__WORK ITEM__
Count the lines holding the string "without" in the records, and give only the count.

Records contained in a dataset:
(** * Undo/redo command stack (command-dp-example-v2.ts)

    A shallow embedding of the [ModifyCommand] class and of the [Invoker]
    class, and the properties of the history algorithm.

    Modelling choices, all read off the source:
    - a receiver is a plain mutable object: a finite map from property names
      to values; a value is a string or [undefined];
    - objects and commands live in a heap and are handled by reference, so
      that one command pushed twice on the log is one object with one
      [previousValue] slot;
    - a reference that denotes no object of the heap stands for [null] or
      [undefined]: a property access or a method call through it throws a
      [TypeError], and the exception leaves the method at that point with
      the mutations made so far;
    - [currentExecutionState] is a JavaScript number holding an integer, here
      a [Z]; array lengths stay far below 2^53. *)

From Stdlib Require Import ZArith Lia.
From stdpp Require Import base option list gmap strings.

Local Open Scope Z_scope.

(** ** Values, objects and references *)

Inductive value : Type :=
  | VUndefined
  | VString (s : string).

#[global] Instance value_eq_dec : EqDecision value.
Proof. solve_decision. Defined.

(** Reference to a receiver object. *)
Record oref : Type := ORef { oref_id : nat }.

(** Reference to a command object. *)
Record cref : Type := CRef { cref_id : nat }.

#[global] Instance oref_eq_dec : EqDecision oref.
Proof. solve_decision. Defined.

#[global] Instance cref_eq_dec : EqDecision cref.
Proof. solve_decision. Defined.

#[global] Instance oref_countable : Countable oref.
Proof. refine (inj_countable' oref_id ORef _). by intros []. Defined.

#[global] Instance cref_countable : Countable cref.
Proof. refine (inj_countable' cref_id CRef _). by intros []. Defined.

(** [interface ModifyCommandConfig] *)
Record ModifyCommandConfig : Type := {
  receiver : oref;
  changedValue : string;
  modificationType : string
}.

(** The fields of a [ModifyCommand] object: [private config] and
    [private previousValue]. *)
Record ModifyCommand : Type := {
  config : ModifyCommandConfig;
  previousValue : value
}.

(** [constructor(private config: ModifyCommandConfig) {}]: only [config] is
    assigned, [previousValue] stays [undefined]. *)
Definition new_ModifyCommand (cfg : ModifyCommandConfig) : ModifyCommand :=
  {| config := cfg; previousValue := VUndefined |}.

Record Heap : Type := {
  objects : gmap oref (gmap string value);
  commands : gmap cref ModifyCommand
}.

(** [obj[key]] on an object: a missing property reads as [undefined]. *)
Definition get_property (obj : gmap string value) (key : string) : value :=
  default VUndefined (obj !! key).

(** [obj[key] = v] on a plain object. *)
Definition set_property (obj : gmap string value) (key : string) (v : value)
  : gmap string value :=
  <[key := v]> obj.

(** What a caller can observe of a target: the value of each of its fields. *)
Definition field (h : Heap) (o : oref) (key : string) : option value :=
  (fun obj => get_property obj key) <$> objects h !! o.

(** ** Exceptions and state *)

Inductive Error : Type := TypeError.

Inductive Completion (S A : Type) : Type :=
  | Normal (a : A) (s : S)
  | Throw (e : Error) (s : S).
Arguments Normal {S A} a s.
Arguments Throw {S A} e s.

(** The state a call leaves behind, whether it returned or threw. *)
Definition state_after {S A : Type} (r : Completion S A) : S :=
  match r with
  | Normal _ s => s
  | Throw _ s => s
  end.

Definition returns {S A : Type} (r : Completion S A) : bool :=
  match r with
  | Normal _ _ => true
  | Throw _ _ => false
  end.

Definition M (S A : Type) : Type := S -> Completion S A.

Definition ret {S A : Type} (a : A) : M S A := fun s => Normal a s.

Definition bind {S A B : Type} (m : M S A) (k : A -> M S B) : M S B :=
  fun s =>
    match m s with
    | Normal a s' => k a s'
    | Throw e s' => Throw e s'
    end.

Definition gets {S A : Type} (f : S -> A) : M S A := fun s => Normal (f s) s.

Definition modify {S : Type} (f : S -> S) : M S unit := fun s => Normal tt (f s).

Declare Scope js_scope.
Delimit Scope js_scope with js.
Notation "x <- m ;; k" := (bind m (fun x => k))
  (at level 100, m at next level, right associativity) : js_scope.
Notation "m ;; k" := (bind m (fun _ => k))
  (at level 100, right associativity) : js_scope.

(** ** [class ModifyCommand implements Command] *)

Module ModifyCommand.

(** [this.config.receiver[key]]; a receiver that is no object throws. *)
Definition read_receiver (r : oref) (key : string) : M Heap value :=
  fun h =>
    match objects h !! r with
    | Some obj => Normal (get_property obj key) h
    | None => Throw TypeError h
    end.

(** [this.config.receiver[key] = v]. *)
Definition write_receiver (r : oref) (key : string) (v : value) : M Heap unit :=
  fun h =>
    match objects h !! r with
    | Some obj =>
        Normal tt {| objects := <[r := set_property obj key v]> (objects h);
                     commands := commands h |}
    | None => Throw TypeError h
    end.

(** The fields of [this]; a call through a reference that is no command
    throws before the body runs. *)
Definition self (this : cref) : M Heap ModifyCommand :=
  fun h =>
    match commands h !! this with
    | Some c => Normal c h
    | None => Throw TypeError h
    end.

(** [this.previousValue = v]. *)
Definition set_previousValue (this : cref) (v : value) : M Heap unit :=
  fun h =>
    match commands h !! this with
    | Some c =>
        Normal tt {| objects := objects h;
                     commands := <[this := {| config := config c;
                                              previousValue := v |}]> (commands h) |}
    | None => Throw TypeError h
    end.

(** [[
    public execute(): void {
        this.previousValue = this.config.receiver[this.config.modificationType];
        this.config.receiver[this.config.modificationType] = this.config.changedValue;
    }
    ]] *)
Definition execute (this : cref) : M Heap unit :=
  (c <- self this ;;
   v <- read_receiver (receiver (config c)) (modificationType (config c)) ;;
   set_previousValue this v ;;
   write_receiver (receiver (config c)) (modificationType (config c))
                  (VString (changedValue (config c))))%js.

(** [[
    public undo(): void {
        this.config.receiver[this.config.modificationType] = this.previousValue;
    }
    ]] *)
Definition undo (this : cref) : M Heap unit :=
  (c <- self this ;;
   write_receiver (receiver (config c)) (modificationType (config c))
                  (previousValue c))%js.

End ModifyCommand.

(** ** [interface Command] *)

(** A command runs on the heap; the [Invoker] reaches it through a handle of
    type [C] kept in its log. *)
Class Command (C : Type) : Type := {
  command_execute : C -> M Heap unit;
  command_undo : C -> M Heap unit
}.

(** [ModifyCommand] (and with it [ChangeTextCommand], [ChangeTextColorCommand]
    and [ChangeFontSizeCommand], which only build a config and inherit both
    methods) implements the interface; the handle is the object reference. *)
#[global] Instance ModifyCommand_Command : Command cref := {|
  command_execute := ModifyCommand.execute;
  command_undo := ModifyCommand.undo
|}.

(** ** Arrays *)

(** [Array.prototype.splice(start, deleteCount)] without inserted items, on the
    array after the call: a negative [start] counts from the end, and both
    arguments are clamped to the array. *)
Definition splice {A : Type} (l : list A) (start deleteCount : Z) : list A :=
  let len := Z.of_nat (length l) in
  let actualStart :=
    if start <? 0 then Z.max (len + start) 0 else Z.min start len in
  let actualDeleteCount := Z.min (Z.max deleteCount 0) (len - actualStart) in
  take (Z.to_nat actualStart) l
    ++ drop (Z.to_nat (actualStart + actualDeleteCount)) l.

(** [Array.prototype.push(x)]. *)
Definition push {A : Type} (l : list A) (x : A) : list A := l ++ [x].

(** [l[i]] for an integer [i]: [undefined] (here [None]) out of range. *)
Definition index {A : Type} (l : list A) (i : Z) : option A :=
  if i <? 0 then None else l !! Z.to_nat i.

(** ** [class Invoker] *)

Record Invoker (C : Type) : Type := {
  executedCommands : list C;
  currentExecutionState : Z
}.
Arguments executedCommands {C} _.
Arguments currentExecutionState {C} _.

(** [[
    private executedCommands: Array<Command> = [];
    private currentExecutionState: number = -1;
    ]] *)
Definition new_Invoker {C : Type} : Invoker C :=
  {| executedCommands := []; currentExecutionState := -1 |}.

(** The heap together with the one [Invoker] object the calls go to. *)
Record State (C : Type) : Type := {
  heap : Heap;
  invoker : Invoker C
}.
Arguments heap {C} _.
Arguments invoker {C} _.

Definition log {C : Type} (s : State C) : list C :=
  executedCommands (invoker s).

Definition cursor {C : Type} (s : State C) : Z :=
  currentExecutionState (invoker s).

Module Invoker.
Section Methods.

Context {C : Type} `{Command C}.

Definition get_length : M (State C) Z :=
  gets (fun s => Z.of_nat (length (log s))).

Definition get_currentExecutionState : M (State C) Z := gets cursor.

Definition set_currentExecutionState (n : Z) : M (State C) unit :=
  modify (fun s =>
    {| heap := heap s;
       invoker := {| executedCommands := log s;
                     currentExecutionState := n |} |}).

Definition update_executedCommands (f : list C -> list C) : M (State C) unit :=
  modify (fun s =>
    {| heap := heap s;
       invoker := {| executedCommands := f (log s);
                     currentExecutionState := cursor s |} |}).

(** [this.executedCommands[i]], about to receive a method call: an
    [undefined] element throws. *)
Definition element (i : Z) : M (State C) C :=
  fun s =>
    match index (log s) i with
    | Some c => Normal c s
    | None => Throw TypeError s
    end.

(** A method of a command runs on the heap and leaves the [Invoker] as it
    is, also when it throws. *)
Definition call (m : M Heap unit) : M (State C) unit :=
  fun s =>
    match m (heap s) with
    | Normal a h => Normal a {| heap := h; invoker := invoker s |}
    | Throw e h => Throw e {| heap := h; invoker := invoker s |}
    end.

...

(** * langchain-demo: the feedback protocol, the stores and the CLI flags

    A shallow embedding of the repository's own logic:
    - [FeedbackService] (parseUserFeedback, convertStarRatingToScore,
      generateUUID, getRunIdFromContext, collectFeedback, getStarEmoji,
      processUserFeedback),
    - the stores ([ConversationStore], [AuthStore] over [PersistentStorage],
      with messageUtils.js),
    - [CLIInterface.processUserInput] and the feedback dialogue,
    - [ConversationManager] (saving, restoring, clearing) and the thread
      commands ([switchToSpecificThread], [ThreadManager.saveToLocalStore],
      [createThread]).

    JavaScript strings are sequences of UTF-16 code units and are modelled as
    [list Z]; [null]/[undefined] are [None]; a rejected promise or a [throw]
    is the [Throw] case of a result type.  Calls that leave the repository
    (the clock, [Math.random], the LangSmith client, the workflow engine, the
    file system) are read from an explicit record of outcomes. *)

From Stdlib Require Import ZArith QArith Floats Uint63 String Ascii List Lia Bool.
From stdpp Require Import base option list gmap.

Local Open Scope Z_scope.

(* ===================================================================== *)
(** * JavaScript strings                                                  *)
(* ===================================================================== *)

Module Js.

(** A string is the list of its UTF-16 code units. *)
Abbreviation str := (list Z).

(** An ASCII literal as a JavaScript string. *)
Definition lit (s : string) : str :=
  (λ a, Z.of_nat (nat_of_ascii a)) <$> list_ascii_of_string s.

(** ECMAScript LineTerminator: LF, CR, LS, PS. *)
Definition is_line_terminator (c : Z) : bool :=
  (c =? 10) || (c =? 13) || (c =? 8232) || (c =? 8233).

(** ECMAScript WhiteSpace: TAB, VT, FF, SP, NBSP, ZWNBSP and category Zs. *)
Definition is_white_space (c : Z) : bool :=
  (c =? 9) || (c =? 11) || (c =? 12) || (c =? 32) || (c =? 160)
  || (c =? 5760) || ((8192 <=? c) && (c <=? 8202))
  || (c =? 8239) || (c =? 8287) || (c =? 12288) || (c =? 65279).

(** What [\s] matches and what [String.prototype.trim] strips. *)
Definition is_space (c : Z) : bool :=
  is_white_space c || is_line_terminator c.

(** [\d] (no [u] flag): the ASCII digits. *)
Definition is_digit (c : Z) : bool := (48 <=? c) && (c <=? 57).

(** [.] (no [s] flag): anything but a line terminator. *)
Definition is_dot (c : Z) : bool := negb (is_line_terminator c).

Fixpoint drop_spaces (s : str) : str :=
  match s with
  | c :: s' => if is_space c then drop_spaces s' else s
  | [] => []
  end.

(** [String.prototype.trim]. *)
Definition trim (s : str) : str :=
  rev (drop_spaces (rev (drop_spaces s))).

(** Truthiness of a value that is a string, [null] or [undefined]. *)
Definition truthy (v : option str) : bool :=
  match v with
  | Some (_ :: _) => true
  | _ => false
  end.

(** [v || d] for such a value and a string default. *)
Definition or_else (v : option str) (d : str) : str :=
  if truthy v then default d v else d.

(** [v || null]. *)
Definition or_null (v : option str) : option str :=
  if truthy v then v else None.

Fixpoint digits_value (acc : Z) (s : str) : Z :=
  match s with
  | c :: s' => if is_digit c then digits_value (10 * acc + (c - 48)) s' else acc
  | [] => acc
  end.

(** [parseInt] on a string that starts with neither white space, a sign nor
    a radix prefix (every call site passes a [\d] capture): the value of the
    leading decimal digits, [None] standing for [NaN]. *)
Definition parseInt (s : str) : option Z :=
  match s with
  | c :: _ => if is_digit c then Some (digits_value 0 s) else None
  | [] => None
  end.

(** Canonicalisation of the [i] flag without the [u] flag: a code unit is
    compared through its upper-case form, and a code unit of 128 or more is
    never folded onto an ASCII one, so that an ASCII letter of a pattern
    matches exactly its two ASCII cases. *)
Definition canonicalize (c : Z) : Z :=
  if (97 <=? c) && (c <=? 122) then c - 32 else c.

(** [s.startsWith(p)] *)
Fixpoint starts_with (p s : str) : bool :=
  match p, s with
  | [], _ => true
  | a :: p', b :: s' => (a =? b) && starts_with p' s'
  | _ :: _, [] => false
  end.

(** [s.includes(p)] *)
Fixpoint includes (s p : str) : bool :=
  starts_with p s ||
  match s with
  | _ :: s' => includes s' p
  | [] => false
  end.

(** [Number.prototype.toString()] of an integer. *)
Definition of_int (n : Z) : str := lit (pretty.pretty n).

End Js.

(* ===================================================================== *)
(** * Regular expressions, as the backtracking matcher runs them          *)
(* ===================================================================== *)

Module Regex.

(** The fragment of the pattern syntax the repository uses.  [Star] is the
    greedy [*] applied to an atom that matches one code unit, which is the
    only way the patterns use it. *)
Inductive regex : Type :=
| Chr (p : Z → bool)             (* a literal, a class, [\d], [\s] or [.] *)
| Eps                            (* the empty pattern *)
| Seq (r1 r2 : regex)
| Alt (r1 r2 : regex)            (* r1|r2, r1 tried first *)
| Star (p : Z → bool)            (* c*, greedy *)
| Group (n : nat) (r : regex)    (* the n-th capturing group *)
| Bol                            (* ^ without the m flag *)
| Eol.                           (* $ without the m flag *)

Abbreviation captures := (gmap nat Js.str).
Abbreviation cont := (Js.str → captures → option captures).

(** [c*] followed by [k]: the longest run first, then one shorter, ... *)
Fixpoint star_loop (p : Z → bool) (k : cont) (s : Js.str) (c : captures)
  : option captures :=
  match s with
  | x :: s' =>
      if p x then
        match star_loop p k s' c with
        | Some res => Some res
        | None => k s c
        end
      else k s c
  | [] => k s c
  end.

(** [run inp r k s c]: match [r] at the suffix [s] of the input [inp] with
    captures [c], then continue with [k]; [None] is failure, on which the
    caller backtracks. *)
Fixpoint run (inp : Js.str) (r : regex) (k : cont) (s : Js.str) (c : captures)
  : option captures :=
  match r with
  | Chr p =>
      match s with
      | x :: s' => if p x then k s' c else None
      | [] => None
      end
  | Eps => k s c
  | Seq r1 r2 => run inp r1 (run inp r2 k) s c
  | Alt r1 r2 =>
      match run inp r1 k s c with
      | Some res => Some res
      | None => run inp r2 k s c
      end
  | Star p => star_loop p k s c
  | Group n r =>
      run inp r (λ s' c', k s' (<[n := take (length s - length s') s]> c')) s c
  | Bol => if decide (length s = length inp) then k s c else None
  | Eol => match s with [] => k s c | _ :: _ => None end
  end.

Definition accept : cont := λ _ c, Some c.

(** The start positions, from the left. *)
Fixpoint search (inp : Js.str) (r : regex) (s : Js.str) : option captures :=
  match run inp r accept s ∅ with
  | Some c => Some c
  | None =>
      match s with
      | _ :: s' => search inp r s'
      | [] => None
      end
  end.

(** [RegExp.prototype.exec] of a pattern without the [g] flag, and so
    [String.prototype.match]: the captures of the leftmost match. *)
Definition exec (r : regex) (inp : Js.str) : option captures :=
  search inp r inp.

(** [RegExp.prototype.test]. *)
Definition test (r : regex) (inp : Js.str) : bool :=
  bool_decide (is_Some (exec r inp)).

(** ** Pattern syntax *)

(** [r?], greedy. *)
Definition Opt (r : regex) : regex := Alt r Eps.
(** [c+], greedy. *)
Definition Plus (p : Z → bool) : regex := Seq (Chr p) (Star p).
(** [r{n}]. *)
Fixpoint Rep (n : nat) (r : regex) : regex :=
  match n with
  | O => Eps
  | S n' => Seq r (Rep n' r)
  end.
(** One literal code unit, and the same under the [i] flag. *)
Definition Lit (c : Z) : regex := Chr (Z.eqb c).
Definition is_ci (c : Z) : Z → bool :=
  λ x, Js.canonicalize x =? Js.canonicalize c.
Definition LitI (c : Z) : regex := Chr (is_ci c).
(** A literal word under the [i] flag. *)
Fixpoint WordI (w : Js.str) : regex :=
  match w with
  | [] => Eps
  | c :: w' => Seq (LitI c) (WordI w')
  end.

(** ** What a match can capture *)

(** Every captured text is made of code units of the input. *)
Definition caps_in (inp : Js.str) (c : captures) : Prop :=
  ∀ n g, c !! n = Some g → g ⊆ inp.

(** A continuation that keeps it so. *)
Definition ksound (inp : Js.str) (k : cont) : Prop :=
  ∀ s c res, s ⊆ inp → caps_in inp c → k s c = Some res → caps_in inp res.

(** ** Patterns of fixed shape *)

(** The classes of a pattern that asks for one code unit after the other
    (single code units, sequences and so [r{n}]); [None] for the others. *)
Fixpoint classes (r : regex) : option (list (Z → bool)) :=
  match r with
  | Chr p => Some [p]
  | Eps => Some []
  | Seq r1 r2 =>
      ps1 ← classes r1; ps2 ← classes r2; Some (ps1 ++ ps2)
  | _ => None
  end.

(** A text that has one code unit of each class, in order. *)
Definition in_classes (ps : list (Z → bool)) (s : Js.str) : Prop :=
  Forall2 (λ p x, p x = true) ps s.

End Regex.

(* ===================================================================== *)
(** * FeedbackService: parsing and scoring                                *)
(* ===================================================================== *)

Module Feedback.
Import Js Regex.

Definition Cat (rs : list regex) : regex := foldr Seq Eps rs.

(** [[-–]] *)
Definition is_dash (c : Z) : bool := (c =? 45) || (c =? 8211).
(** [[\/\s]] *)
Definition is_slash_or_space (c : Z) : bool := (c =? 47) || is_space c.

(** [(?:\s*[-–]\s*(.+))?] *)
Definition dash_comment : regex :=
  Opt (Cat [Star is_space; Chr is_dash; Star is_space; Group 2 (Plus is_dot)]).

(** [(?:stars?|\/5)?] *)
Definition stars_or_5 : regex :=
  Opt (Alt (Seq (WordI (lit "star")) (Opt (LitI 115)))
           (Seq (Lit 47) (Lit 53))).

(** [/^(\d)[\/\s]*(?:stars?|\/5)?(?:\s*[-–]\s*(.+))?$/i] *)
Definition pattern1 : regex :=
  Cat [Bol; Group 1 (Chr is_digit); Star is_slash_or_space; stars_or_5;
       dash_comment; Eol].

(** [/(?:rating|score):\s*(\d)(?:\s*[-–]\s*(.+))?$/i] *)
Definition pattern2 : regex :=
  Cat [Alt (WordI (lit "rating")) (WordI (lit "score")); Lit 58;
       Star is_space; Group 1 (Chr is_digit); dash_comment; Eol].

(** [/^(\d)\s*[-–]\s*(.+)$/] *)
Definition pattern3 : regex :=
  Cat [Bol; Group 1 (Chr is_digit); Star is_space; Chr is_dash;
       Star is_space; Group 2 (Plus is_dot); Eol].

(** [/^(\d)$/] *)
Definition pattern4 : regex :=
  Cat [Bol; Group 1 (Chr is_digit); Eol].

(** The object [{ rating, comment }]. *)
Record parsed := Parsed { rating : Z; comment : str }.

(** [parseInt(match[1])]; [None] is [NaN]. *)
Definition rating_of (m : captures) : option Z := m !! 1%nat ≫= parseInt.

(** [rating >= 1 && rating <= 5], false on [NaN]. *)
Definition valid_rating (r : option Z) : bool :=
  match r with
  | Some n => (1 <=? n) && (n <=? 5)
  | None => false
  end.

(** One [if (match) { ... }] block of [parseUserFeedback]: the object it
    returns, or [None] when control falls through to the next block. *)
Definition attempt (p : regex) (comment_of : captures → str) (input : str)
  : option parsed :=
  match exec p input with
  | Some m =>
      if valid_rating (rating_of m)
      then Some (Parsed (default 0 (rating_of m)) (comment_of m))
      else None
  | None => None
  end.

...

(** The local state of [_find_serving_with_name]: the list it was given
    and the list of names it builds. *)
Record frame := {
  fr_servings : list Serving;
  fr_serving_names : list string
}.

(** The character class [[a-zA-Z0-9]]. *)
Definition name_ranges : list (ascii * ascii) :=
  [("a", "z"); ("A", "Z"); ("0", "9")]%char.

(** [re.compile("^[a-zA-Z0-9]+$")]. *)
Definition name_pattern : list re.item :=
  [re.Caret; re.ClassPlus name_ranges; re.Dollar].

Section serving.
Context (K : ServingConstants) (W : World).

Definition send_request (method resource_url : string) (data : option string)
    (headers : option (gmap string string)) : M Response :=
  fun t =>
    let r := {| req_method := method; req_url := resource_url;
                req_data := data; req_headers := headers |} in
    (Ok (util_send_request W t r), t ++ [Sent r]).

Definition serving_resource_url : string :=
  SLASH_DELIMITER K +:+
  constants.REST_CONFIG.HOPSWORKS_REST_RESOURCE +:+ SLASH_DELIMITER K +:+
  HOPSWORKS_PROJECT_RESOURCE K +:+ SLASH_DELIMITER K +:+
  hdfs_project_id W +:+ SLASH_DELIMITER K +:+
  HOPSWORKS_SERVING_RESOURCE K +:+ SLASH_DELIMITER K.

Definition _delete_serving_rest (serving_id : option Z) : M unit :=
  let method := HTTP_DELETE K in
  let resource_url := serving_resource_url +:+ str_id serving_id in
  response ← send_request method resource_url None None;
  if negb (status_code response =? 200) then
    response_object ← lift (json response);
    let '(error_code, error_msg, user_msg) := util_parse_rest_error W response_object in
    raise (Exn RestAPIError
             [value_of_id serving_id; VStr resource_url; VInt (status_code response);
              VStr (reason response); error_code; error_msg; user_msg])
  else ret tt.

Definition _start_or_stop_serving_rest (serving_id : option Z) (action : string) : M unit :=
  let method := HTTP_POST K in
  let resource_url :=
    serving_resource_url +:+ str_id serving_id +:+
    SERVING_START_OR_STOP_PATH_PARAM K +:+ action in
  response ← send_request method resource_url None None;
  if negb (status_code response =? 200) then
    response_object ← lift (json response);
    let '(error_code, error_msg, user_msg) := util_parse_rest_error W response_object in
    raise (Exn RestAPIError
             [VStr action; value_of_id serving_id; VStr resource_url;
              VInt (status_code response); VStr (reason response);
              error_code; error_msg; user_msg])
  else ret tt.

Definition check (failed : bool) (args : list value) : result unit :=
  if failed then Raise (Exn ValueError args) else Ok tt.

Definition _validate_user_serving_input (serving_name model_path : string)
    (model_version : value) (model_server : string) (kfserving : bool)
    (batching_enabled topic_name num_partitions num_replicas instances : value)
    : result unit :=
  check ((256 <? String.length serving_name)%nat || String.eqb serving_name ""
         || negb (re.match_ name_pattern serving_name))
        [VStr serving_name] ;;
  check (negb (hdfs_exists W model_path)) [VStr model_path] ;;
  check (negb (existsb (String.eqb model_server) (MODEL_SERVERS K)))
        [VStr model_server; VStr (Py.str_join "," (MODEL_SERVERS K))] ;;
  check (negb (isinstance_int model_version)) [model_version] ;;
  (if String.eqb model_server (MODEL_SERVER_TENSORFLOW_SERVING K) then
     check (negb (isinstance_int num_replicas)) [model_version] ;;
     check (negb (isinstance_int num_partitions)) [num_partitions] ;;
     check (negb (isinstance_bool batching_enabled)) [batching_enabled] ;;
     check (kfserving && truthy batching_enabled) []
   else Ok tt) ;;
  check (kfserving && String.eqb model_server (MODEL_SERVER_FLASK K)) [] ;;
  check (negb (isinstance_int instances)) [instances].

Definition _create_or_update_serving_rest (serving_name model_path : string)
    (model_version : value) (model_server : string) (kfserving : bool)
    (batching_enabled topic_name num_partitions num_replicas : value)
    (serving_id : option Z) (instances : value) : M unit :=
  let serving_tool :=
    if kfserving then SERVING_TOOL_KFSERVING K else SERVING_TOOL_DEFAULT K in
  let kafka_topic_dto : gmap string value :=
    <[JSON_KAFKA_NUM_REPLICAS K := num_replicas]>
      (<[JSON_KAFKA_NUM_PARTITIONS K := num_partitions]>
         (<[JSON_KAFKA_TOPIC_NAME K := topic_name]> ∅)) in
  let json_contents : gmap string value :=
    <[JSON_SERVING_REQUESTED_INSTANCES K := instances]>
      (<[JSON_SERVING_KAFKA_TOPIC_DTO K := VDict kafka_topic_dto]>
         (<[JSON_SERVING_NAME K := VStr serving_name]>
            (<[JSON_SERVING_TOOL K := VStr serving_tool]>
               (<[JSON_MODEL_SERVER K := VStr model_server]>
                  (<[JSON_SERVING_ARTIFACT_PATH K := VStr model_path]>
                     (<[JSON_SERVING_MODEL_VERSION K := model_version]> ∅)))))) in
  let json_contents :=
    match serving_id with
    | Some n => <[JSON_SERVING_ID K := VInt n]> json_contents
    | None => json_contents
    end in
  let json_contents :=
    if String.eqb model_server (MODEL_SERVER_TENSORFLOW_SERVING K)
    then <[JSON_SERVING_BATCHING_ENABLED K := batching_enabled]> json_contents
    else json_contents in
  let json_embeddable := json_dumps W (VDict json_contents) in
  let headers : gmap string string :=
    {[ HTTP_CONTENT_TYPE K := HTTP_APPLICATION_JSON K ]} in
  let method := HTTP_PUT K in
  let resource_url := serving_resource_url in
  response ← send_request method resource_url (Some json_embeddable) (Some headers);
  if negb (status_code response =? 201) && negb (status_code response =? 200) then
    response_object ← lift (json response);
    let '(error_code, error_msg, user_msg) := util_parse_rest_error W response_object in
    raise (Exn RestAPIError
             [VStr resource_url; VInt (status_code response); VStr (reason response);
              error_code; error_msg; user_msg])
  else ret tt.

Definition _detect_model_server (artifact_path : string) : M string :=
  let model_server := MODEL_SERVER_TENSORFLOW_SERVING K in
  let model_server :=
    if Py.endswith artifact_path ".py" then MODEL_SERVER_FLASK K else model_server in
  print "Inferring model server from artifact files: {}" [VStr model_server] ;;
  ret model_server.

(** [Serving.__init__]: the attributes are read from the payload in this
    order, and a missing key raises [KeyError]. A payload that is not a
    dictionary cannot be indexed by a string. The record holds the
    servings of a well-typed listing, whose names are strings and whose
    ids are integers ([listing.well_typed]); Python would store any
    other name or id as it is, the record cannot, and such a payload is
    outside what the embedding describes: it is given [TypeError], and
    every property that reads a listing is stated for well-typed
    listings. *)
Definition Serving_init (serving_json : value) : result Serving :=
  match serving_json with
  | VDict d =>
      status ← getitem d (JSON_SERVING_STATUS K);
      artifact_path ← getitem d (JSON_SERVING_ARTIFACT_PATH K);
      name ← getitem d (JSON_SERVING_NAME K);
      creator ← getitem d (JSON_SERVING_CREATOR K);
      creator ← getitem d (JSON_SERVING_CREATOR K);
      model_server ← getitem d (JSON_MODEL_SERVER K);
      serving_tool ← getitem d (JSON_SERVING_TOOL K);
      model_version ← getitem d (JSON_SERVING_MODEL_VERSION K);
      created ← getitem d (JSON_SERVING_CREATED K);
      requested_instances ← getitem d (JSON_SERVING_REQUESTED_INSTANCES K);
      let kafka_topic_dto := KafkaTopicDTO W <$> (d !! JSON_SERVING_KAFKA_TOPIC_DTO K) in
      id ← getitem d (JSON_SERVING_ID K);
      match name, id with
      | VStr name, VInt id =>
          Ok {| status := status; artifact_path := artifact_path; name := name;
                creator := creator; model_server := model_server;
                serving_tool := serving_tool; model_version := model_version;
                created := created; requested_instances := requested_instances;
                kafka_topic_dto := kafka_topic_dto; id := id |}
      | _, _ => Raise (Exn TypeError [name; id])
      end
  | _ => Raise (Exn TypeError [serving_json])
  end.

__THE COMPLETED TASK__
5